Jesus wept, where was this guy when we were married? Oh, that’s right; too busy with the damn video games. It’s all flooding back now.
Honestly, I’m pleasantly surprised by this from him and am jumping at the chance to get this taken care of.
However, I had a bit of a revelation of sorts: as much as this needs to happen, like, yesterday, it’s still making me sad.
Because this will be the final piece of the puzzle that is a failed marriage. This finalizes things. It feels like I’m losing him all over again and I did NOT deal with that well the first time around. I guess that’s why I’m kind of scared to go through with this: what if those old feelings of worthlessness and utter failure return to me? I’ve done well lately and I’m nervous this will set me back a few hundred steps.

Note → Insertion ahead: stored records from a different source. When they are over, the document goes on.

(** X7: when the external user of a record with an external id cannot be
    fetched (the login fails, the transport fails, or the answer does not
    decode, as with the empty body of a not-found answer), Reconcile returns
    that error; it has sent nothing but the login and the GET, so no user
    is created in place of the missing one, and it has written nothing. *)
Theorem Reconcile_get_failure rt req w u w1 e w2 :
  Get rt req (started w) = (Ok u, w1) ->
  v1.IsZero (v1.DeletionTimestamp u) = true ->
  v1.ID (v1.Status u) <> "" ->
  getUser rt (v1.ID (v1.Status u)) w1 = (Err e, w2) ->
  Reconcile rt req w = ((ctrl.Zero, Some e), w2)
  /\ store w2 = store w
  /\ exists evs, trace w2 = (trace w1 ++ evs)%list
                 /\ List.filter isWrite evs = []
                 /\ forall req', In (HttpDo req') evs ->
                                 loginRequest rt req'
                                 \/ userRequest rt "GET" (v1.ID (v1.Status u)) req'.
Proof.
  intros HG Hdel Hid HX. split.
  - unfold Reconcile, started in *. go_unfold. cbn [snd] in *.
    rewrite HG, Hdel. destruct (String.eqb_spec (v1.ID (v1.Status u)) ""); [done|].
    cbn [negb]. rewrite HX. reflexivity.
  - apply Get_inv in HG as (Hs1 & _). unfold started in Hs1. cbn in Hs1.
    apply getUser_inv in HX as (Hs2 & evs & Ht & Hev).
    split; [congruence|]. exists evs. split; [exact Ht|].
    apply loginThen_requests in Hev as (Hw & _ & Hr). split; assumption.
Qed.
(** * Pedestrian simulation on a grid: a shallow embedding of
      [crosswalk_free_flow.py] (classes Grid, Cell, TypeA, TypeB, TypeC, TypeD)
      and the properties of its turn engine.

    Objects are kept in two stores: the cells, addressed by their coordinate
    pair (the grid holds exactly one [Cell] per coordinate), and the agents,
    addressed by a reference (Python object identity).  Every assignment of the
    source is one store update, performed in the order of the source, so that
    aliasing between [self], [partner] and cell occupants is kept.

    Distances: the source orders candidates by [math.sqrt] of an integer sum of
    squares, a double; the embedding orders by the sum of squares itself
    ([norm2]).  [math.sqrt] never inverts two sums, and below 2^52 it keeps
    two different sums apart, so that there the two orders are the same
    ([candidates_order], [nearer_exact]); from 2^52 on two different sums can
    get the same double.  The properties that depend on which of two
    candidates comes first are therefore stated for grids of at most 2^25
    columns and 2^25 rows ([sqrt_exact]), where every sum is below 2^51; the
    others hold whichever candidate comes first.  Likewise the sign of
    [v / norm] is the sign of the integer [v].

    Rows: [populate] is embedded on rows of integers ([Row]: the fields of a
    line once [int] has read them), which the scenarios are made of, and on
    rows of strings as [csv.reader] yields them ([populate_fields]), where a
    row too short and a field [int] does not read raise as in the source. *)

From Stdlib Require Import String Ascii ZArith List Bool Lia Permutation Arith.
From Stdlib Require QArith DecimalString.
Import ListNotations.
Open Scope Z_scope.

(** ** Data model *)

Definition loc : Type := (Z * Z)%type.
Definition ref : Type := nat.

Definition loc_eqb (a b : loc) : bool :=
  (fst a =? fst b) && (snd a =? snd b).

Arguments loc_eqb : simpl never.

Inductive Class := TypeA | TypeB | TypeC | TypeD.

Record Cell := mkCell {
  c_symbol : string;          (* "X" for every cell *)
  adjacent : list loc;        (* references to the accessible cells *)
  occupant : option ref       (* None, or the agent standing here *)
}.

Record Agent := mkAgent {
  kind : Class;
  id : string;
  cell : loc;
  end_ : loc;
  moves : list (loc * loc);
  moved : bool;
  move_count : nat            (* TypeC only *)
}.

Definition symbol (a : Agent) : string :=
  match kind a with
  | TypeA => "A" | TypeB => "B" | TypeC => "C" | TypeD => "D"
  end%string.

Record Grid := mkGrid {
  grid : list (list loc);     (* rows of cell references *)
  width : nat;
  height : nat;
  cells : loc -> Cell;        (* the cell objects *)
  agents : ref -> Agent;      (* the agent objects *)
  allocated : nat;            (* number of agent objects created so far *)
  playerAs : list ref;
  playerBs : list ref;
  playerCs : list ref;
  playerDs : list ref;
  finishedAs : list ref;
  finishedBs : list ref;
  finishedCs : list ref;
  turn : nat;
  draws : nat                 (* number of calls made to the random module *)
}.

Definition MAX_C_MOVES : nat := 40.

(** ** Store updates *)

Definition upd_agent (f : ref -> Agent) (r : ref) (v : Agent) : ref -> Agent :=
  fun r' => if Nat.eqb r' r then v else f r'.

Definition upd_cell (f : loc -> Cell) (l : loc) (v : Cell) : loc -> Cell :=
  fun l' => if loc_eqb l' l then v else f l'.

Definition with_agents (st : Grid) (ag : ref -> Agent) : Grid :=
  mkGrid (grid st) (width st) (height st) (cells st) ag (allocated st)
         (playerAs st) (playerBs st) (playerCs st) (playerDs st)
         (finishedAs st) (finishedBs st) (finishedCs st) (turn st) (draws st).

Despite our marriage ending…and the considerable trash talking I do…I still care for the man. He was my life for 10 years. There is no switch to turn off to make you forget about someone, despite how desperately I’ve wished for said switch. He was a part of me for so long, and by finalizing this divorce, that part of me will go away, too. It’s intimidating and in all honesty, scary as fuck.
Please don’t misunderstand me: I’m in no way, shape or form hoping for a reconciliation. Not at all. I like the guy, but yeah. We’re split up for a reason. I do, however, want him still in my life. He may not be my husband anymore, but we’ve grown to become friends again, and it’s just going to be…odd to see him in that light now. He won’t be my husband anymore, just my friend, J. That’s surreal to me on a lot of crazy levels.
So, I’m working myself up into a great big tizzy over this and he even asked me, “is this going to be weird?” Uh…yeah, it is. It’s going to be all sorts of weird, but it’ll be okay. I think. I hope. I need a drink.
That’s all for now. I’ll probably write again tomorrow night after our encounter because I can tell my brain is going to all “yyyyyyeeeeeeeeeeoooooooowwwwwwwwwww!!!!!!!!!”